* [Task description]:
Of all the lines in the entries below, give again exactly those starting at the line containing "leave, which stays consistent. *)" and ending at the line containing "intros Hl; [done|].", both ends included, and no others.

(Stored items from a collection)
========================================================================

(* ===== verification/AuditLogSpecs.v ===== *)
(** * What the audit log queries guarantee

    A page is the first part of the matching entries in the documented order,
    although every table is cut before the tables are merged; an entry reads
    back as the trigger wrote it; and a client that follows the cursors while
    other transactions append entries misses none of the entries that were
    there when it began and sees none twice. *)

From stdpp Require Import sorting.
From S2P Require Import Prelude Python Exceptions Uuids Auth MutationAudit Dimensions MasterCodes Store Records Invariant LogTables BoundedMerge AuditLogs.
Local Open Scope Z_scope.

(** ** The documented order *)

(** Time, kind, type and identifier of an entry or a cursor. *)
Record position := mkPosition { p_at : Z; p_kind : pystr; p_type : pystr; p_id : Z }.
Definition row_position (r : LogRow) : position :=
  mkPosition (lr_changed_at r) (lr_source_kind r) (lr_source_type r) (lr_id r).
Definition cursor_position (c : AuditLogCursor) : position :=
  mkPosition (instant (c_changed_at c)) (source_kind (c_source_type c)) (source_value (c_source_type c)) (c_id c).
(** Newest first; then by kind and type; then the greatest identifier first. *)
Definition position_order : relation position :=
  order_by [desc_by Z.leb p_at; asc_by str_leb p_kind; asc_by str_leb p_type; desc_by Z.leb p_id].
Definition strictly_after (c p : position) : Prop := position_order c p ∧ ¬ position_order p c.
#[export] Instance strictly_after_dec c p : Decision (strictly_after c p).
Proof. unfold strictly_after, position_order. apply _. Defined.

Lemma Zleb_preorder {A} (key : A → Z) : total_preorder (desc_by Z.leb key).
Proof. apply descending_preorder; intros *; rewrite !Z.leb_le; lia. Qed.
Lemma str_leb_preorder {A} (key : A → pystr) : total_preorder (asc_by str_leb key).
Proof. apply ascending_preorder; [intros ???; apply str_leb_trans|apply str_leb_total]. Qed.
#[local] Hint Resolve Zleb_preorder str_leb_preorder : mdm.

#[export] Instance branch_order_trans : Transitive branch_order.
Proof. apply order_by_transitive. auto with mdm. Qed.
#[export] Instance branch_order_total : Total branch_order.
Proof. apply order_by_total. auto with mdm. Qed.
#[export] Instance union_order_trans : Transitive union_order.
Proof. apply order_by_transitive. auto 10 with mdm. Qed.
#[export] Instance union_order_total : Total union_order.
Proof. apply order_by_total. auto 10 with mdm. Qed.
#[export] Instance position_order_trans : Transitive position_order.
Proof. apply order_by_transitive. auto 10 with mdm. Qed.
#[export] Instance position_order_total : Total position_order.
Proof. apply order_by_total. auto 10 with mdm. Qed.

Lemma union_order_position r r' : union_order r r' ↔ position_order (row_position r) (row_position r').
Proof. done. Qed.
(* ===== verification/DimensionSpecs.v ===== *)
(** * What the Dimension repositories guarantee

    For every branch of the repository transactions of [DimensionRepos.v]: the
    exceptions they raise and why, the state they return, and the database they
    leave, which stays consistent. *)

From stdpp Require Import sorting.
From S2P Require Import Prelude Python Exceptions Auth MutationAudit Dimensions MasterCodes Store Records Invariant Consistency Pagination DimensionRepos.
Local Open Scope Z_scope.

(** ** Recomposition of the MasterCodes that reference a Dimension *)

Definition recomposed_row (db : DB) (s : slot) (d : Dimension) (t : Z) (m : McRow) : McRow :=
  mkMcRow (m_id m) (m_refs m) (compose (replace_slot (joined_dims db m) s d)) (m_version m + 1)
    (m_created_at m) t (m_deleted_at m).

Definition locked_of (db : DB) (m : McRow) : LockedMasterCode :=
  mkLocked m (mc_of m (joined_dims db m)).

Lemma elem_of_referencing_rows s id db m :
  store_ok db → m ∈ referencing_rows s id db ↔
  mcs db !! m_id m = Some m ∧ at_slot (m_refs m) s = Some id.
Proof.
  intros Hok. unfold referencing_rows. rewrite merge_sort_Permutation.
  rewrite elem_of_filter_bool, elem_of_mc_rows, bool_decide_eq_true. split.
  - intros [[k Hk] Href]. by destruct (so_mc _ Hok _ _ Hk) as [<- _].
  - intros [Hm Href]. split; [by eexists|done].
Qed.

Lemma referencing_rows_NoDup s id db : store_ok db → NoDup (m_id <$> referencing_rows s id db).
Proof.
  intros Hok. unfold referencing_rows. rewrite merge_sort_Permutation.
  by apply NoDup_fmap_filter, mc_rows_NoDup.
Qed.

Lemma lock_referencing_ok `{UnicodeData} s id db :
  db_ok db →
  lock_referencing_master_codes s id db = Ok (locked_of db <$> referencing_rows s id db).
Proof.
  intros Hdb. unfold lock_referencing_master_codes.
  assert (∀ l, (∀ m, m ∈ l → m ∈ referencing_rows s id db) →
    mapR (λ m, current ← joined_to_domain db m; Ok (mkLocked m current)) l = Ok (locked_of db <$> l))
    as Hall.
  { induction l as [|m l IH]; intros Hl; [done|].
    assert (m ∈ referencing_rows s id db) as Hin by (apply Hl; set_solver).
    apply elem_of_referencing_rows in Hin as [Hm _]; [|apply Hdb].
    cbn [mapR]. rewrite (joined_to_domain_ok _ _ _ Hdb Hm). cbn. rewrite IH; [done|].
    intros n Hn. apply Hl. set_solver. }
  by apply Hall.
Qed.

Lemma get_replace_slot d s dim s' :
  get_slot (replace_slot d s dim) s' = if bool_decide (s' = s) then Some dim else get_slot d s'.
Proof. unfold replace_slot. by rewrite get_of_slots. Qed.

Section recompose.
Context (db : DB) (s : slot) (id : UUID) (r : DimRow) (d : Dimension) (t : Z).
Hypothesis Hdb : db_ok db.
Hypothesis Hr : dims db !! (s, id) = Some r.
Hypothesis Hid : dim_id d = id.
Hypothesis Hwf : code_wf (dim_code d) = true.
Hypothesis Hslot : slot_of_value (dim_value_of d) = s.
Hypothesis Hactive : is_deleted d = false.
Hypothesis Hcode : code_value (dim_code d) ≠ r_code r.

Lemma joined_slot_self m : at_slot (m_refs m) s = Some id → joined_slot db m s = Some r.
Proof. intros Href. apply joined_slot_Some. by exists id. Qed.

Lemma replace_codes_wf m : codes_wf (replace_slot (joined_dims db m) s d).
Proof.
  intros s' dim. rewrite get_replace_slot. case_bool_decide; [by intros [= <-]|].
  apply joined_dims_codes_wf, Hdb.
Qed.

Lemma recompose_changes_code m :
  at_slot (m_refs m) s = Some id →
  compose (replace_slot (joined_dims db m) s d) ≠ compose (joined_dims db m).
Proof.
  intros Href Heq. apply compose_codes with (s := s) in Heq;
    [|apply replace_codes_wf|apply joined_dims_codes_wf, Hdb].
  rewrite get_replace_slot, bool_decide_eq_true_2 in Heq by done.
  rewrite slot_code_joined, (joined_slot_self m Href) in Heq by apply Hdb. done.
Qed.

Lemma replace_slot_ids m :
  at_slot (m_refs m) s = Some id →
  slot_ids (replace_slot (joined_dims db m) s d) = slot_ids (joined_dims db m).
Proof.
  intros Href. unfold slot_ids. apply ordered_eq. intros s'. rewrite get_replace_slot.
  case_bool_decide as Hs; [|done]. subst s'.
  pose proof (joined_dims_slot db m s (proj1 Hdb)) as Hj. rewrite (joined_slot_self m Href) in Hj.
  destruct Hj as (x & -> & Hx & _). apply row_dimension_fields in Hx as [Hx _]. cbn.
  rewrite Hid, Hx. destruct (so_dim _ (proj1 Hdb) _ _ _ Hr) as [-> _]. done.
Qed.

Lemma recompose_ok k m :
  mcs db !! k = Some m → at_slot (m_refs m) s = Some id → m_updated_at m ≤ t →
  recompose (mc_of m (joined_dims db m)) (replace_slot (joined_dims db m) s d) (utc t) =
  Ok (mkMasterCode (m_id m) (replace_slot (joined_dims db m) s d)
    (compose (replace_slot (joined_dims db m) s d)) (m_version m + 1) (utc (m_created_at m)) (utc t)
    (utc <$> m_deleted_at m)).
Proof.
  intros Hm Href Ht. pose proof (mc_of_valid _ _ _ Hdb Hm) as [Ha Hc Hv Hca Hua Ho Hf Hd].
  rewrite recompose_changed; [|by apply replace_slot_ids| |done|done].
  2:{ rewrite Hc. by apply recompose_changes_code. }
  apply MasterCode_init_Ok. split; [done|]. cbn in *. split; cbn; try done; try lia.
  - intros Hdel s' dim. rewrite get_replace_slot. case_bool_decide; [by intros [= <-]|].
    by apply Ha.
  - intros t' Ht'. destruct (Hd _ Ht') as [? ?]. split; [done|lia].
Qed.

========================================================================

* [Answer space]:
    leave, which stays consistent. *)

From stdpp Require Import sorting.
From S2P Require Import Prelude Python Exceptions Auth MutationAudit Dimensions MasterCodes Store Records Invariant Consistency Pagination DimensionRepos.
Local Open Scope Z_scope.

(** ** Recomposition of the MasterCodes that reference a Dimension *)

Definition recomposed_row (db : DB) (s : slot) (d : Dimension) (t : Z) (m : McRow) : McRow :=
  mkMcRow (m_id m) (m_refs m) (compose (replace_slot (joined_dims db m) s d)) (m_version m + 1)
    (m_created_at m) t (m_deleted_at m).

Definition locked_of (db : DB) (m : McRow) : LockedMasterCode :=
  mkLocked m (mc_of m (joined_dims db m)).

Lemma elem_of_referencing_rows s id db m :
  store_ok db → m ∈ referencing_rows s id db ↔
  mcs db !! m_id m = Some m ∧ at_slot (m_refs m) s = Some id.
Proof.
  intros Hok. unfold referencing_rows. rewrite merge_sort_Permutation.
  rewrite elem_of_filter_bool, elem_of_mc_rows, bool_decide_eq_true. split.
  - intros [[k Hk] Href]. by destruct (so_mc _ Hok _ _ Hk) as [<- _].
  - intros [Hm Href]. split; [by eexists|done].
Qed.

Lemma referencing_rows_NoDup s id db : store_ok db → NoDup (m_id <$> referencing_rows s id db).
Proof.
  intros Hok. unfold referencing_rows. rewrite merge_sort_Permutation.
  by apply NoDup_fmap_filter, mc_rows_NoDup.
Qed.

Lemma lock_referencing_ok `{UnicodeData} s id db :
  db_ok db →
  lock_referencing_master_codes s id db = Ok (locked_of db <$> referencing_rows s id db).
Proof.
  intros Hdb. unfold lock_referencing_master_codes.
  assert (∀ l, (∀ m, m ∈ l → m ∈ referencing_rows s id db) →
    mapR (λ m, current ← joined_to_domain db m; Ok (mkLocked m current)) l = Ok (locked_of db <$> l))
    as Hall.
  { induction l as [|m l IH]; intros Hl; [done|].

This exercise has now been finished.